During the next few years, as Reber shopped his plan around to anyone who would listen, he gained support from influential figures and organizations, notably the recently un-presidented Herbert Hoover and San Francisco’s then-paper of record, the Chronicle.
As New Deal projects proliferated, so too did Reber’s hopes of getting enough momentum behind his plan to make it a reality.
For every champion of his plan, however, he encountered a detractor. Over the next three decades, he tried many approaches, often infused with a dash of fearmongering:
Automobile traffic is becoming untenable, but we could run 32 lanes of traffic on top of just one dam to move cars east-west, relieving pressure on the Bay Bridge. This plan will bolster our defenses in the event of an attack by our enemies. We’ll build atomic bomb-proof tunnels into the landfill.
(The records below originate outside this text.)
(** * gost proxy chain (chain.go): a shallow embedding and its properties

    The Go file builds an outbound connection through an ordered list of
    proxy nodes, with an optional HTTP/2 shortcut.  Configuration methods
    ([AddProxyNode], [TryEnableHttp2], ...) are state transformers on the
    [ProxyChain] record.  Connection-building methods ([Dial], [GetConn],
    [travelNodes], ...) only read the chain; they run in a small monad [M]
    that threads the chronological trace of network operations and can
    end in a Go runtime panic.  The outcome of every network operation is
    chosen by a [World], which may look at the whole trace so far. *)

From stdpp Require Import base decidable option list strings gmap.
From Stdlib Require Import ZArith Lia.

Local Open Scope string_scope.
Local Open Scope list_scope.

(* ===================================================================== *)
(** ** Data model *)
(* ===================================================================== *)

(** Modelled from the spec: the ProxyNode descriptor, declared outside
    chain.go.  Only what chain.go reads is kept: the address, the
    transport kind, the expected server name, and the result of the
    [insecureSkipVerify()] method (a function of the node alone). *)
Record ProxyNode : Type := {
  Addr : string;
  Transport : string;
  serverName : string;
  insecureSkipVerify : bool
}.

(** The two fields of [tls.Config] that chain.go fills in. *)
Record tls_Config : Type := {
  InsecureSkipVerify : bool;
  ServerName : string
}.

(** Go [error] values.  [ErrEmptyChain] is the package-level sentinel
    (declared outside chain.go); [errors_New] is [errors.New]; errors
    raised by the collaborators are [ExternalError]. *)
Inductive error : Type :=
| ErrEmptyChain
| errors_New (text : string)
| ExternalError (text : string).

(** Connections.  [TCPConn] is what [net.DialTimeout] returns, [ProxyConn]
    what [NewProxyConn(conn, node)] returns, [http2Conn] is the struct
    literal [&http2Conn{r: resp.Body, w: pw}], [tlsConn] is [tls.Client].
    [nil_ProxyConn] is the [net.Conn] interface value that holds a nil
    [*ProxyConn]: it is not the nil interface, and it is what Go makes of
    a nil [*ProxyConn] returned where a [net.Conn] is declared. *)
Inductive Conn : Type :=
| TCPConn (id : nat) (addr : string)
| ProxyConn (conn : Conn) (node : ProxyNode)
| http2Conn (r : nat) (w : nat)
| tlsConn (conn : Conn) (cfg : tls_Config)
| nil_ProxyConn.

Module url.
Record URL : Type := { Scheme : string; Host : string }.
End url.

Module Request.
(** The fields of [http.Request] set by [getHttp2Conn].  [Body] is the
    read end of the pipe, named by the pipe's identity. *)
Record t : Type := {
  Method : string;
  URL : url.URL;
  Header : gmap string (list string);
  Proto : string;
  ProtoMajor : Z;
  ProtoMinor : Z;
  Body : nat;
  Host : string;
  ContentLength : Z
}.
End Request.

Module Response.
Record t : Type := {
  Status : string;
  StatusCode : Z;
  Body : nat
}.
End Response.

(** The HTTP/2 client built by [initHttp2Client].  Its [DialTLS] closure
    captures the variadic [nodes] argument; the closure is stored by the
    data it captures and is run by [DialTLS] below. *)
Record Http2Client : Type := {
  TLSClientConfig : tls_Config;
  DialTLS_nodes : list ProxyNode
}.
Definition generate_output_filename (url : string) (mode : Mode) (w : W)
  : result string * W :=
  let '(date_str, w) := strftime_now c "%Y%m%d" w in
  let '(title, w) := get_video_title url w in
  let from_video_id :=
    match extract_video_id url with
    | Raised e => Raised e
    | Returned video_id =>
        Returned (date_str +:+ "_youtube_" +:+ Smart.show_id video_id +:+
                  "_" +:+ mode_name mode +:+ ".txt")
    end in
  match title with
  | Some title =>
      if truthy title then
        (Returned (date_str +:+ "_" +:+ sanitize_filename title +:+ "_" +:+
                   mode_name mode +:+ ".txt"), w)
      else (from_video_id, w)
  | None => (from_video_id, w)
  end.

(** The [except] clause of [main]. *)
Definition report_error (e : string) : string :=
  line ("Error processing video: " +:+ e) +:+
  (if contains "exceeds token limit" e then alternatives else EmptyString).

(** The [try] block of [main] with its [except] clause: the call of
    [transcribe_youtube_video] with [max_retries] at its default of 5,
    and the saving or printing of the text. [out] is the text printed
    so far. *)
Definition attempt (args : Args) (output : option string) (out : string)
    (w : W) : result Z * W * string * list Event :=
  let '(r, w, tr) :=
    transcribe_youtube_video (service c) (url args) (model args) 5
      (mode args) w in
  let out := out +:+ retry_output (format_1f c) 5 0 tr in
  match r with
  | Raised e => (Returned 1%Z, w, out +:+ report_error e, tr)
  | Returned result =>
      match file_of output with
      | Some f =>
          match result with
          | None =>
              (Returned 1%Z, w,
               out +:+ report_error "write() argument must be str, not None",
               tr)
          | Some text =>
              let '(written, w) := write_text c f text w in
              match written with
              | Raised e => (Returned 1%Z, w, out +:+ report_error e, tr)
              | Returned _ =>
                  (Returned 0%Z, w,
                   out +:+ line (nl +:+ "Output saved to: " +:+ f), tr)
              end
          end
      | None =>
          (Returned 0%Z, w,
           out +:+ line (nl +:+ "--- " +:+ mode_upper (mode args) +:+
                         " ---" +:+ nl) +:+
           line (Smart.show_id result), tr)
      end
  end.

(** [main]: the exit code (or the exception that ends the script), the
    world afterwards, the text printed and the events of the call of
    [transcribe_youtube_video]. *)
Definition main (args : Args) (w : W)
  : result Z * W * string * list Event :=
  let out :=
    line ("Processing video: " +:+ url args) +:+
    line ("Using model: " +:+ GEMINI_MODELS (model args)) +:+
    line ("Mode: " +:+ mode_name (mode args)) in
  if negb (Smart.given (output args)) && negb (no_auto_output args) then
    let '(name, w) := generate_output_filename (url args) (mode args) w in
    match name with
    | Returned f =>
        attempt args (Some f) (out +:+ line ("Output file: " +:+ f)) w
    | Raised e => (Raised e, w, out, [])
    end
  else attempt args (output args) out w.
None of these arguments mattered to those who saw what the plan threatened: a natural ecosystem and thriving ports in Oakland and Stockton. Oakland representatives were especially critical of the plan, suggesting that the city of San Francisco was promoting it in order to maintain the hierarchal status quo between the two cities, since the Port of Oakland would be isolated behind a lock if Reber was successful.
Many who promoted the plan had vested interests, while others sought in an altered Earth the proof that they could alter it.
The Reber plan had been romanticized for so long by so many that it demanded rigorous review.
Experts agreed that it could be done. But should it be done?
In 1957 The US Army Corps of Engineers began construction of a model of the entire bay in an old hangar in Sausalito to evaluate the proposal.
John Reber died in 1960, the same year that tests began on the completed model.
As researchers flowed scaled-down tides and waves into their model bay they saw plan-killers in miniature.
Waves 1.8 inches tall menaced the area — when scaled up to real-life size that’s 15 feet.
Ecosystems would be disturbed and destroyed.
Even more damaging to the integrity of the plan, the freshwater pools, when held captive by their landfill dams, created the opposite kind of problem — as the water sat still, it would evaporate at a much higher rate than when it was flowing.
The Engineers’ report sounded the death knell for the Reber Plan, and the era of ambitious (arrogant?) Earth-shaping projects gave way to a more considered approach to public works in America, tempered by a renewed conservationist effort, one that took hold in the Bay Area in 1965 in the form of the San Francisco Bay Conservation and Development Commission.
We often see nature fighting encroachment by humans. In this case it’s refreshing to know that people fought back so that nature didn’t have to.